Exercise -
Please repeat the lines below exactly. Begin with the line containing "let s := Z.testbit w 31 in" and go on through the line containing "match (m + 8388608)%Z with".

BEGIN

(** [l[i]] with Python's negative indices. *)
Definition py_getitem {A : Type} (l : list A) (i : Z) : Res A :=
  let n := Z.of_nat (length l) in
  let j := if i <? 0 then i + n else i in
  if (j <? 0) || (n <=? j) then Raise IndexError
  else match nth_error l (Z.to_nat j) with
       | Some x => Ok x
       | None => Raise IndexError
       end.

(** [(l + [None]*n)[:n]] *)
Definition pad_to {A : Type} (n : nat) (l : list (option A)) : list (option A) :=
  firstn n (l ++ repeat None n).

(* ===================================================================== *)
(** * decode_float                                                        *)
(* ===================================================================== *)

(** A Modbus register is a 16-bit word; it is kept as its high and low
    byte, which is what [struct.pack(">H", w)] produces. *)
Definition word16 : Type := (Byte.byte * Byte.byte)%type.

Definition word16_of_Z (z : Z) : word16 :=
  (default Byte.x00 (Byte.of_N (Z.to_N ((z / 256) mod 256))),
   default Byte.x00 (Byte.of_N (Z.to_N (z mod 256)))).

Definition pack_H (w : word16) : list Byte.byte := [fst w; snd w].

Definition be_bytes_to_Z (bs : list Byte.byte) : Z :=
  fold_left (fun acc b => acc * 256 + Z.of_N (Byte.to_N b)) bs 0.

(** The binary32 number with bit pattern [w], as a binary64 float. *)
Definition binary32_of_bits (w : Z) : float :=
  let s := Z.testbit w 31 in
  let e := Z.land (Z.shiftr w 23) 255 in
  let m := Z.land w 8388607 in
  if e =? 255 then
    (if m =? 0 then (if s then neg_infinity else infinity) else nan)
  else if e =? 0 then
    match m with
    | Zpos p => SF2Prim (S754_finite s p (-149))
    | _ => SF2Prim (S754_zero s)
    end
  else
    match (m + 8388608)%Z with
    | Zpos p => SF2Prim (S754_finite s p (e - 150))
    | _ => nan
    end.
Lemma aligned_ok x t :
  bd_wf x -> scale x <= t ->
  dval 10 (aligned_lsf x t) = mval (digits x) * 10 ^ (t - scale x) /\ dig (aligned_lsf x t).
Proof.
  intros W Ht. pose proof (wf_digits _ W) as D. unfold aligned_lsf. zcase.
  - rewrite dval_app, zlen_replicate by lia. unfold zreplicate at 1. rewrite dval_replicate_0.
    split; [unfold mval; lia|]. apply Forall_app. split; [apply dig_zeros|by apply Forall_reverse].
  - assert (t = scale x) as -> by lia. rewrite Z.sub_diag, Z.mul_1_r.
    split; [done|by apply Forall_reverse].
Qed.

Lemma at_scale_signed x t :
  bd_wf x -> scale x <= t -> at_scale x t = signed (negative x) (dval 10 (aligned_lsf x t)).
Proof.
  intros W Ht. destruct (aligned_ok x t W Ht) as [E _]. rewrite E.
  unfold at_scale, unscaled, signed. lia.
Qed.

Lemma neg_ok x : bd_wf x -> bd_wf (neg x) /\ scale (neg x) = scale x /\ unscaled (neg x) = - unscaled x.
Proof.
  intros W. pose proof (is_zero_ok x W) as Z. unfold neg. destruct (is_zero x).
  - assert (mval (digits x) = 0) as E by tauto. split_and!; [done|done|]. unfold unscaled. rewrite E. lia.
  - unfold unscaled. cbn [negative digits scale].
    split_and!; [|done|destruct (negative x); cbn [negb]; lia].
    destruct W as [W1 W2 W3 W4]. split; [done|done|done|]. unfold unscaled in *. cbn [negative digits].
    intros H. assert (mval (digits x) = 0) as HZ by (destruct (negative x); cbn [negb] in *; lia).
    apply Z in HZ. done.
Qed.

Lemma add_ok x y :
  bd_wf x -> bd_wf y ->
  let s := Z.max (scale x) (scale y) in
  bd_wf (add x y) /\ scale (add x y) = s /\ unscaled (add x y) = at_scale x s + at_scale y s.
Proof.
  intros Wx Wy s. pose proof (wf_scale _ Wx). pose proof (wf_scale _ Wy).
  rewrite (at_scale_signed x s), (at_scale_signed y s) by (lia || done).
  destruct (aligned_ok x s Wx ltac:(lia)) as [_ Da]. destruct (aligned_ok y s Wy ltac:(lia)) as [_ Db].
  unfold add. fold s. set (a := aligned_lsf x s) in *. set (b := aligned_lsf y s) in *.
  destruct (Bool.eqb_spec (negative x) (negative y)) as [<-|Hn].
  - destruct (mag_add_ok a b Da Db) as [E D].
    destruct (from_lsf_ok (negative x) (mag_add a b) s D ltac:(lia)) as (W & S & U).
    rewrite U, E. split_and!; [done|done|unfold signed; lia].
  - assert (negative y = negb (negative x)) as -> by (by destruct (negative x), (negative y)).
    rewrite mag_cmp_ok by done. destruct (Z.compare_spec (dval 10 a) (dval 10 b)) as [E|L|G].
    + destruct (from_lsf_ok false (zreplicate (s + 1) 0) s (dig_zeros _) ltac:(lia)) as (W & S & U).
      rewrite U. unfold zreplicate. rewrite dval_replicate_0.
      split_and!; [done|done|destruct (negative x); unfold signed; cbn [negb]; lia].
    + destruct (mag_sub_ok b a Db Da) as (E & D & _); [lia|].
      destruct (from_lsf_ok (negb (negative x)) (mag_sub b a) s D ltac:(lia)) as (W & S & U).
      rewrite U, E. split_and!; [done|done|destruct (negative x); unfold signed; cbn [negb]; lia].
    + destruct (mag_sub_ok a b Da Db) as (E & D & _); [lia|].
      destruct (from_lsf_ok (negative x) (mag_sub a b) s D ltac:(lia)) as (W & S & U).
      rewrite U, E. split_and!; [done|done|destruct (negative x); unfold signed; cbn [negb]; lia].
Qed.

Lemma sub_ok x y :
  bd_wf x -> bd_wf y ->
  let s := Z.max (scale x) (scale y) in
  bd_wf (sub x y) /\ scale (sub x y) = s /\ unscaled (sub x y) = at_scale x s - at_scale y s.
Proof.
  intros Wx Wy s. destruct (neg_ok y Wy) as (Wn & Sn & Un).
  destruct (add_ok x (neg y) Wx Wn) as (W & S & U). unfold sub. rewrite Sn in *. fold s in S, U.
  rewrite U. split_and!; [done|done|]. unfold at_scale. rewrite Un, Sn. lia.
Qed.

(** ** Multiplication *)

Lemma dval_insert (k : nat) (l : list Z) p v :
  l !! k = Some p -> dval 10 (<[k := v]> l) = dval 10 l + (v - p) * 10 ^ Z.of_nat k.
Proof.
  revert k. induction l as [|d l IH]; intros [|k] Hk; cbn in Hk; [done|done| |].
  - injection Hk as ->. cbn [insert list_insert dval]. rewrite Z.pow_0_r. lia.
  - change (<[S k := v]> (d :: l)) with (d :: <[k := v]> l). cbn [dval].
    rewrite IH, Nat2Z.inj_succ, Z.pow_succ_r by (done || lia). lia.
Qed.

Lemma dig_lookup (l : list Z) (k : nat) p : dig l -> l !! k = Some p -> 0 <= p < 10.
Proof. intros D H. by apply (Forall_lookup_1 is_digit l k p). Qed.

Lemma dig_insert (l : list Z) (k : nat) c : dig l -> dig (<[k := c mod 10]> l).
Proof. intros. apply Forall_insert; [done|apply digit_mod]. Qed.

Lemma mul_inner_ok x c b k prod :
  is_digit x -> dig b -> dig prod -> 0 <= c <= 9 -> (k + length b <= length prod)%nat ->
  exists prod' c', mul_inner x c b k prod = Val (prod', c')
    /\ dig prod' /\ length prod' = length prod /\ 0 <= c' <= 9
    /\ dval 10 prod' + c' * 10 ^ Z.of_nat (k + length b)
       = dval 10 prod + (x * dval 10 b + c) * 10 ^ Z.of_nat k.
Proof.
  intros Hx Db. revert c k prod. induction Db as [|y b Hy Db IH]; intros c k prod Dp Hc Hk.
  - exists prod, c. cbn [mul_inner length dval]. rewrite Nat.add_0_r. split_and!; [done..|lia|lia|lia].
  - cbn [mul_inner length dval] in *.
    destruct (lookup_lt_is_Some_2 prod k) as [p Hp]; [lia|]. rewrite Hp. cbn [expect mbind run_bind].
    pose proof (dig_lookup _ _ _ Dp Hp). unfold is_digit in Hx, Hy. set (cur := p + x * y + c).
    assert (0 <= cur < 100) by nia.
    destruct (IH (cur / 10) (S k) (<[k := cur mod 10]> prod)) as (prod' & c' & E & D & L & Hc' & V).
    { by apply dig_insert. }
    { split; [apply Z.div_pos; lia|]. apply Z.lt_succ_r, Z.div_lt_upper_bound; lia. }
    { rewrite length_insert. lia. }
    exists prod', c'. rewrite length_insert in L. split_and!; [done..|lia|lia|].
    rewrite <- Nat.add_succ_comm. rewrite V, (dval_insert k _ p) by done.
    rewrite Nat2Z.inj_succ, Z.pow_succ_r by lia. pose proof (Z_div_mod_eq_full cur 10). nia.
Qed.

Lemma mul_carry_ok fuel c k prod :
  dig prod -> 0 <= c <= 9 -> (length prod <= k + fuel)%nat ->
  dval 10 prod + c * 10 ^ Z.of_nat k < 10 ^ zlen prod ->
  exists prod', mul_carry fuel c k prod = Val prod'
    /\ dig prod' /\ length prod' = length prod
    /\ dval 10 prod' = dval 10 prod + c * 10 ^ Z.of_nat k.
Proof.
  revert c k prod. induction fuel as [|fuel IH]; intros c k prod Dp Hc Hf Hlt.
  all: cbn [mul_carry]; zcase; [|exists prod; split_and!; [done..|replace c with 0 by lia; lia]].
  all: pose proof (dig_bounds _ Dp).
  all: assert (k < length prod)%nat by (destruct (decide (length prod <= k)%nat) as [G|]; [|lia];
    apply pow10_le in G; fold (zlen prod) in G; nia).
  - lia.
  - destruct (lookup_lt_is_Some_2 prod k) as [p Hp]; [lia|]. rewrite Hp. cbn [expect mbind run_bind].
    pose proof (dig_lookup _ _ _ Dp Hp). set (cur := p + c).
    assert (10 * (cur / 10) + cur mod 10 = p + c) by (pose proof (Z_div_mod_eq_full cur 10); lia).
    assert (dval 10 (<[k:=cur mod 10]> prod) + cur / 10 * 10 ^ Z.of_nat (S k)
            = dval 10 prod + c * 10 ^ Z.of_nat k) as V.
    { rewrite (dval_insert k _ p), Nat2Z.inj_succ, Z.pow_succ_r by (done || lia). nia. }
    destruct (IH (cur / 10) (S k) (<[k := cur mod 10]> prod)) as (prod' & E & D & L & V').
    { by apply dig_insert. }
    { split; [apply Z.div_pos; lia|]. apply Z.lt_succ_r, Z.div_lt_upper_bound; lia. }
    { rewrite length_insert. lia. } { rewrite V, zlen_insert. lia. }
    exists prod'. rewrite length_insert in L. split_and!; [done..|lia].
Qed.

END

The answer -
  let s := Z.testbit w 31 in
  let e := Z.land (Z.shiftr w 23) 255 in
  let m := Z.land w 8388607 in
  if e =? 255 then
    (if m =? 0 then (if s then neg_infinity else infinity) else nan)
  else if e =? 0 then
    match m with
    | Zpos p => SF2Prim (S754_finite s p (-149))
    | _ => SF2Prim (S754_zero s)
    end
  else
    match (m + 8388608)%Z with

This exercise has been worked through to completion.